◆ MATERIAL PROVIDED:
Definition generate_stability (prompt output_path model : string) (width height : Z)
  : Py string :=
  api_key ← getenv "STABILITY_API_KEY";
  response ← request "requests.post"
               (fun s n => requests_post s n
                  "https://api.stability.ai/v2beta/stable-image/generate/sd3"
                  [("Authorization", "Bearer " +:+ format_opt api_key);
                   ("Accept", "image/*")]
                  (FormBody prompt model width height "png"));
  if negb (status_code response =? 200) then
    raise (mkExn ValueError ("Stability API error: " +:+ text response))
  else
    write_bytes (Path output_path) (content response);;
    ret output_path.

Definition generate_all (prompt output_dir : string) : Py dict :=
  let results : dict := [] in
  let output_dir := Path output_dir in
  mkdir_exist_ok output_dir;;
  results ← try_except
      (v ← generate_openai_image prompt
             (path_str (path_join output_dir "openai_output.png"))
             "gpt-image-1.5" "1024x1024" "standard";
       ret (dict_set "openai" v results))
      (fun e => ret (dict_set "openai" ("Error: " +:+ exn_msg e) results));
  results ← try_except
      (v ← generate_imagen prompt (path_str (path_join output_dir "imagen_output.png"))
             "imagen-4.0-generate-preview";
       ret (dict_set "imagen" v results))
      (fun e => ret (dict_set "imagen" ("Error: " +:+ exn_msg e) results));
  results ← try_except
      (v ← generate_stability prompt
             (path_str (path_join output_dir "stability_output.png"))
             "sd3.5-large" 1024 1024;
       ret (dict_set "stability" v results))
      (fun e => ret (dict_set "stability" ("Error: " +:+ exn_msg e) results));
  ret results.

Record Args := mkArgs {
  arg_prompt : string;
  arg_provider : string;
  arg_output : string;
  arg_output_dir : string
}.
(** C2. For each of the three classes, when [read()] or [write()] has
    acquired and the critical section comes back, by return or by an
    exception, the matching release is run on the state the section left
    and the outcome of the section, value or exception, is the outcome of
    the [with] block.  After [write()], [_writer_active] is false (for
    [ReaderPriorityRWLock] the writer lock is unlocked), and when no
    reader came or went meanwhile, a new [_write_acquire] returns at
    once.  For [ReaderPriorityRWLock] this needs the release itself not
    to fail: the writer lock must still be locked when the section ends,
    and it is: among threads that only use [with] blocks no call ever
    ends in an exception of the lock's own. *)
Theorem C2_release_on_every_exit :
  (forall R (body : Py.M WriterPriorityRWLock.state R) self s1 r s2,
     body s1 = (r, s2) -> r <> Py.Hangs ->
     (run_alone WriterPriorityRWLock._read_acquire self
        = (Py.Returned tt, s1) ->
      WriterPriorityRWLock.read body self =
        (r, fst (WriterPriorityRWLock._read_release s2))) /\
     (run_alone WriterPriorityRWLock._write_acquire self
        = (Py.Returned tt, s1) ->
      WriterPriorityRWLock.write body self =
        (r, fst (WriterPriorityRWLock._write_release s2)) /\
      WriterPriorityRWLock._writer_active
        (fst (WriterPriorityRWLock._write_release s2)) = false /\
      (WriterPriorityRWLock._reader_count s2 =
         WriterPriorityRWLock._reader_count s1 ->
       exists s3,
         run_alone WriterPriorityRWLock._write_acquire
           (fst (WriterPriorityRWLock._write_release s2))
         = (Py.Returned tt, s3)))) /\
  (forall R (body : Py.M FairRWLock.state R) self s1 r s2,
     body s1 = (r, s2) -> r <> Py.Hangs ->
     (run_alone FairRWLock._read_acquire self = (Py.Returned tt, s1) ->
      FairRWLock.read body self =
        (r, fst (FairRWLock._read_release s2))) /\
     (run_alone FairRWLock._write_acquire self = (Py.Returned tt, s1) ->
      FairRWLock.write body self =
        (r, fst (FairRWLock._write_release s2)) /\
      FairRWLock._writer_active (fst (FairRWLock._write_release s2))
        = false /\
      (FairRWLock._readers_active s2 = FairRWLock._readers_active s1 ->
       exists s3,
         run_alone FairRWLock._write_acquire
           (fst (FairRWLock._write_release s2))
         = (Py.Returned tt, s3)))) /\
  (forall R (body : Py.M ReaderPriorityRWLock.state R) self s1 r s2,
     body s1 = (r, s2) -> r <> Py.Hangs ->
     (forall s3,
        ReaderPriorityRWLock._read_acquire self = (Py.Returned tt, s1) ->
        ReaderPriorityRWLock._read_release s2 = (Py.Returned tt, s3) ->
        ReaderPriorityRWLock.read body self = (r, s3)) /\
     (ReaderPriorityRWLock._write_acquire self = (Py.Returned tt, s1) ->
      ReaderPriorityRWLock._writer_lock s2 = true ->
      ReaderPriorityRWLock.write body self =
        (r, ReaderPriorityRWLock.set_writer_lock false s2) /\
      exists s3,
        ReaderPriorityRWLock._write_acquire
          (ReaderPriorityRWLock.set_writer_lock false s2)
        = (Py.Returned tt, s3))) /\
  (forall kss c i ev c',
     ReaderPriorityThreads.reachable (map Threads.blocks kss) c ->
     ReaderPriorityThreads.step i c = Some (ev, c') ->
     forall e, ev <> ReaderPriorityThreads.Crashed e).
Proof.
  split; [|split; [|split]];
    [| | |intros kss c i ev c' [sched Hrun] Hs;
          exact (ReaderPriorityFacts.rp_run_never_raises _ _ _ _ _ _
                   (ReaderPriorityFacts.rp_counted_start kss) Hrun Hs)];
    intros R body self s1 r s2 Hb Hr.
  - split.
    + intros He. unfold WriterPriorityRWLock.read.
      now rewrite (with_context_exit _ _ _ _ _ _ _ He Hb Hr).
    + intros He. unfold WriterPriorityRWLock.write.
      rewrite (with_context_exit _ _ _ _ _ _ _ He Hb Hr).
      split; [reflexivity|]. split.
      * unfold WriterPriorityRWLock._write_release. simpl.
        destruct (0 <? _); reflexivity.
      * intros Hn. unfold run_alone in *. simpl in He.
        destruct (_ || _) eqn:Hw in He; [discriminate|].
        injection He as <-. simpl in *. tests.
        unfold WriterPriorityRWLock._write_release. simpl.
        destruct (0 <? WriterPriorityRWLock._writer_waiting_count s2);
          simpl; rewrite Hn;
          destruct (Z.ltb_spec 0 (WriterPriorityRWLock._reader_count self));
          try lia; simpl; eauto.
  - split.
    + intros He. unfold FairRWLock.read.
      now rewrite (with_context_exit _ _ _ _ _ _ _ He Hb Hr).
    + intros He. unfold FairRWLock.write.
      rewrite (with_context_exit _ _ _ _ _ _ _ He Hb Hr).
      split; [reflexivity|]. split.
      * unfold FairRWLock._write_release. simpl.
        destruct (0 <? _); reflexivity.
      * intros Hn. unfold run_alone in *. simpl in He.
        destruct (_ || _) eqn:Hw in He; [discriminate|].
        injection He as <-. simpl in *. tests.
        unfold FairRWLock._write_release. simpl.
        destruct (0 <? FairRWLock._waiting_count s2);
          simpl; rewrite Hn;
          destruct (Z.ltb_spec 0 (FairRWLock._readers_active self));
          try lia; simpl; eauto.
  - split.
    + intros s3 He Hl. unfold ReaderPriorityRWLock.read.
      now rewrite (with_context_exit _ _ _ _ _ _ _ He Hb Hr), Hl.
    + intros He Hg. unfold ReaderPriorityRWLock.write.
      rewrite (with_context_exit _ _ _ _ _ _ _ He Hb Hr).
      rewrite !ReaderPriorityFacts._write_release_eq, Hg.
      split; [reflexivity|].
      rewrite ReaderPriorityFacts._write_acquire_eq. simpl. eauto.
Qed.

(** A critical section that raises inside [write()] on a fresh
    [WriterPriorityRWLock]. *)
Lemma C2_witness :
  let body : Py.M WriterPriorityRWLock.state unit :=
    fun self => (Py.Raised (Py.CallerError 7), self) in
  let s1 := {| WriterPriorityRWLock._reader_count := 0;
               WriterPriorityRWLock._writer_active := true;
               WriterPriorityRWLock._writer_waiting_count := 0 |} in
  body s1 = (Py.Raised (Py.CallerError 7), s1) /\
  Py.Raised (Py.CallerError 7) <> @Py.Hangs unit /\
  run_alone WriterPriorityRWLock._write_acquire WriterPriorityRWLock.__init__
    = (Py.Returned tt, s1) /\
  WriterPriorityRWLock.write body WriterPriorityRWLock.__init__ =
    (Py.Raised (Py.CallerError 7),
     fst (WriterPriorityRWLock._write_release s1)) /\
  WriterPriorityRWLock._writer_active
    (fst (WriterPriorityRWLock._write_release s1)) = false.
Proof.
  intros body s1.
  assert (body s1 = (Py.Raised (Py.CallerError 7), s1)) as Hb by reflexivity.
  assert (Py.Raised (Py.CallerError 7) <> @Py.Hangs unit) as Hr
    by discriminate.
  assert (run_alone WriterPriorityRWLock._write_acquire
            WriterPriorityRWLock.__init__ = (Py.Returned tt, s1)) as He
    by reflexivity.
  repeat (split; [assumption|]).
  destruct (proj2 (proj1 C2_release_on_every_exit unit body
                     WriterPriorityRWLock.__init__ s1 _ s1 Hb Hr) He)
    as (Hw & Ha & _).
  split; assumption.
Defined.

End Scoped.

(* ================================================================= *)
(** * [release_read] without an [acquire_read] before it *)

Module Misuse.

Import Contract.

(** On a fresh instance of each class [_read_release] returns and leaves
    the reader counter at -1. *)
Lemma C3_counterexample :
  (run_release WriterPriorityRWLock._read_release
     WriterPriorityRWLock.__init__ =
   (Py.Returned tt,
    {| WriterPriorityRWLock._reader_count := -1;
       WriterPriorityRWLock._writer_active := false;
       WriterPriorityRWLock._writer_waiting_count := 0 |}) /\
   ~ fails_fast (run_release WriterPriorityRWLock._read_release)
       WriterPriorityRWLock._reader_count) /\
  (run_release FairRWLock._read_release FairRWLock.__init__ =
   (Py.Returned tt,
    {| FairRWLock._readers_active := -1;
       FairRWLock._writer_active := false;
       FairRWLock._waiting_count := 0 |}) /\
   ~ fails_fast (run_release FairRWLock._read_release)
       FairRWLock._readers_active) /\
  (ReaderPriorityRWLock._read_release ReaderPriorityRWLock.__init__ =
   (Py.Returned tt,
    {| ReaderPriorityRWLock._monitor := false;
       ReaderPriorityRWLock._reader_count := -1;
       ReaderPriorityRWLock._writer_lock := false |}) /\
   ~ fails_fast ReaderPriorityRWLock._read_release
       ReaderPriorityRWLock._reader_count).
Proof.
  repeat split; try reflexivity.
  - intros Hf.
    destruct (Hf WriterPriorityRWLock.__init__ eq_refl) as [[e He] _].
    discriminate He.
  - intros Hf. destruct (Hf FairRWLock.__init__ eq_refl) as [[e He] _].
    discriminate He.
  - intros Hf.
    destruct (Hf ReaderPriorityRWLock.__init__ eq_refl) as [[e He] _].
    discriminate He.
Qed.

◆ HOW TO COMPLETE THIS TASK:
Each line, beginning at the one that contains "repeat split; try reflexivity." and continuing through the end of the records, must be written out exactly, first and last included.

◆ EXERCISE RESULT:
  repeat split; try reflexivity.
  - intros Hf.
    destruct (Hf WriterPriorityRWLock.__init__ eq_refl) as [[e He] _].
    discriminate He.
  - intros Hf. destruct (Hf FairRWLock.__init__ eq_refl) as [[e He] _].
    discriminate He.
  - intros Hf.
    destruct (Hf ReaderPriorityRWLock.__init__ eq_refl) as [[e He] _].
    discriminate He.
Qed.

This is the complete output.